Il film “Cristo si è fermato a Eboli”.

Nel 1979 uscì il film diretto da Francesco Rosi (Napoli, 15 novembre 1922 – Roma, 10 gennaio 2015), con lo stesso titolo del romanzo. Fu presentato fuori concorso al 32° Festival di Cannes. Ricevette il premio Donatello per il miglior film e regista. Il soggetto è opera di Carlo Levi, Tonino Guerra, Francesco Rosi. La sceneggiatura fu curata dallo stesso gruppo con l’aggiunta di Raffaele La Capria. Il cast degli attori era di tutto rispetto. Gian Maria Volonté vestiva i panni di Carlo Levi, Lea Massari quelli di Luisa Levi, la sorella dello scrittore piemontese. Alain Cuny era il Barone Rotundo. Una splendida Irene Papas si calava perfettamente nel personaggio di Giulia.

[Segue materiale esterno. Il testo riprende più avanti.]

(* ===== verification/Answers.v ===== *)
(** * The values that a program reads

    Every value in the trace of a host program is the one with which the device
    answered: whatever the program computes or prints comes from there.  The
    programs are those of [FpgaController], [HbmTest], [Fpga] and [TestProgram],
    and it holds whether they return or stop. *)

From stdpp Require Import base list numbers option.
From S2P Require Import Prelude CInt.
From S2P Require Import MemoryManager.
From S2P Require Import FpgaController.
From S2P Require Import Fpga.
From S2P Require Import HbmTest.
From S2P Require Import TestProgram.
Open Scope Z_scope.

Section Answers.
Context `{FpgaEnv}.

(** Each read got the device's answer for what had happened before. *)
Definition answered (s : fstate) : Prop :=
  forall i p v, f_trace s !! i = Some (FRead p v) -> v = u32 (dev_read (take i (f_trace s)) p).

Definition no_read (e : fevent) : Prop := match e with FRead _ _ => False | _ => True end.

Lemma answered_flog e s :
  answered s -> (forall p v, e = FRead p v -> v = u32 (dev_read (f_trace s) p)) -> answered (flog e s).
Proof.
  intros Hs He i p v. cbn [flog f_trace]. intros Hi. apply lookup_app_Some in Hi as [Hi|[Hl Hi]].
  - rewrite take_app_le; [by apply Hs|]. apply lookup_lt_Some in Hi. lia.
  - destruct (i - length (f_trace s))%nat eqn:E; [|done]. injection Hi as ->.
    rewrite take_app_le, take_ge by lia. by apply He.
Qed.

Lemma answered_trace s s' : f_trace s' = f_trace s -> answered s -> answered s'.
Proof. unfold answered. by intros ->. Qed.

(** ** The library of the controller *)

Lemma answered_fdo e : no_read e -> keeps answered (fdo e).
Proof. intros He s Hs. apply answered_flog; [done|]. by intros p v ->. Qed.

Lemma answered_fask {A} (ans : fhist -> A) e :
  (forall a, no_read (e a)) -> keeps answered (fask ans e).
Proof.
  intros He s Hs. apply answered_flog; [done|]. intros p v E. specialize (He (ans (f_trace s))).
  by rewrite E in He.
Qed.

Lemma answered_touch p : keeps answered (touch p).
Proof. unfold touch. auto with keeps. Qed.

Lemma answered_writeReg c k v : keeps answered (writeReg c k v).
Proof. apply keeps_bind; [apply answered_touch|]. intros _. by apply answered_fdo. Qed.

Lemma answered_readReg c k : keeps answered (readReg c k).
Proof.
  apply keeps_bind; [apply answered_touch|]. intros _. apply keeps_bind; [|auto with keeps].
  intros s Hs. apply answered_flog; [done|]. by intros p v [= <- <-].
Qed.

Lemma answered_mmap d n : keeps answered (mmap d n).
Proof.
  apply keeps_bind; [by apply answered_fask|]. intros p.
  apply keeps_bind; [|auto with keeps]. destruct (_ =? _); [apply keeps_ret|].
  intros s Hs. by eapply answered_trace.
Qed.

Lemma answered_munmap p n : keeps answered (munmap p n).
Proof.
  apply keeps_bind; [by apply answered_fask|]. intros rc.
  apply keeps_bind; [|auto with keeps]. destruct (_ =? _); [apply keeps_ret|].
  intros s Hs. by eapply answered_trace.
Qed.

#[local] Hint Resolve answered_writeReg answered_readReg answered_mmap answered_munmap : keeps.
#[local] Hint Extern 1 (keeps answered (fdo _)) => (apply answered_fdo; exact I) : keeps.

Ltac kept :=
  intros; first [ solve [auto with keeps]
                | apply keeps_bind; kept
                | apply keeps_for; kept
                | match goal with |- keeps _ (if ?b then _ else _) => destruct b; kept end ].

Lemma answered_configHBM c wg no sl bs ia ch : keeps answered (configHBM c wg no sl bs ia ch).
Proof. unfold configHBM. kept. Qed.

Lemma answered_runHBMtest c we re lt ch wg no sl bs ia :
  keeps answered (runHBMtest c we re lt ch wg no sl bs ia).
Proof. unfold runHBMtest. kept. Qed.

Lemma answered_wait_done c fuel we re : keeps answered (wait_done c fuel we re).
Proof. induction fuel as [|fuel IH]; cbn [wait_done]; kept. Qed.

Lemma answered_print_speed c rd mhz no bursts i : keeps answered (print_speed c rd mhz no bursts i).
Proof. unfold print_speed. kept. Qed.

#[local] Hint Resolve answered_configHBM answered_runHBMtest answered_wait_done answered_print_speed : keeps.

Lemma answered_print_speeds c mhz we re no bursts : keeps answered (print_speeds c mhz we re no bursts).
Proof. unfold print_speeds. kept. Qed.

Lemma answered_print_latencies c no : keeps answered (print_latencies c no).
Proof.
  unfold print_latencies. apply keeps_bind; [kept|]. intros [arr|[]]. kept.
Qed.

#[local] Hint Resolve answered_print_speeds answered_print_latencies : keeps.

Lemma answered_run_test k c fuel st : keeps answered (run_test k c fuel st).
Proof.
  unfold run_test, config_channels, read_data. cbv zeta. kept.
Qed.

(** ** The whole program *)

Lemma answered_lift {A} (m : fprog A) :
  keeps answered m -> keeps (fun s => answered (world s)) (lift m).
Proof.
  intros Hm s Hs. specialize (Hm _ Hs). unfold lift. by destruct (m (world s)) as [o w].
Qed.
Abbreviation true_reads := (fun s : fpga => answered (world s)).

Lemma answered_object f : (forall s, world (f s) = world s) -> keeps true_reads (modify_state f).
Proof. intros E s Hs. cbn. by rewrite E. Qed.

#[local] Hint Extern 1 (keeps _ (modify_state _)) => (apply answered_object; done) : keeps.
#[local] Hint Extern 1 (keeps _ (lift _)) => (apply answered_lift; auto with keeps) : keeps.
#[local] Hint Extern 1 (keeps answered (fask _ _)) => (apply answered_fask; done) : keeps.

Lemma answered_setup_devices d b base : keeps true_reads (setup_devices d b base).
Proof.
  unfold setup_devices, ioctl, create_manager, touch_region, new_controller.
  apply keeps_bind; [auto with keeps|]. intros s. apply keeps_bind; [|intros _; cbv zeta; kept].
  destruct (controller s); [|auto with keeps..]. apply keeps_bind; [|auto with keeps].
  apply answered_lift. kept.
Qed.

#[local] Hint Resolve answered_setup_devices : keeps.

Lemma answered_initializeMemory : keeps true_reads initializeMemory.
Proof. unfold initializeMemory, open_path. kept. Qed.

Lemma answered_clear : keeps true_reads clear.
Proof.
  unfold clear, close. apply keeps_bind; [auto with keeps|]. intros s.
  apply keeps_bind; [|intros c; apply keeps_bind; [auto with keeps|intros _; apply keeps_bind]].
  - destruct (controller s); cbn [delete]; [auto with keeps| |auto with keeps].
    apply keeps_bind; [|auto with keeps]. apply answered_lift. unfold delete_controller. kept.
  - destruct (mm s); cbn [delete]; auto with keeps.
  - intros m. kept.
Qed.

Lemma answered_main k fuel o : keeps true_reads (main k fuel o).
Proof.
  unfold main, getController. apply keeps_bind; [by apply answered_object|]. intros _.
  apply keeps_bind; [apply answered_initializeMemory|]. intros _.
  apply keeps_bind; [auto with keeps|]. intros [|c|]; cbn [deref]; [by apply keeps_halt| |by apply keeps_halt].
  rewrite pbind_ret. apply keeps_bind; [|intros _; apply answered_clear].
  apply answered_lift. intros s Hs. unfold main_test.
  destruct (configure k o (tk_defaults k)) as [[[]|r] st]; [by apply answered_run_test|done].
Qed.

End Answers.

Paolo Bonacelli era il Podestà, François Simon – don Traiella, Francesco Càllari era il dottor Gibilisco, Antonio Allocca – don Cosimino, Giuseppe Persia – l’esattore delle imposte, Tommaso Polgar – il sanaporcelle, Vincenzo Vitale – il dottor Milillo, Luigi Infantino – l’autista, Niccolò Accursio – il falegname, Frank Raviele – il brigadiere, Maria Antonia Capotorto era donna Caterina. Il film ricevette il Gran Premio nel 1979 al festival di Mosca e il premio BAFTA (British Academy of Fil and Television Arts), organizzazione britannica che premia annualmente opere cinematografiche televisive e interattive.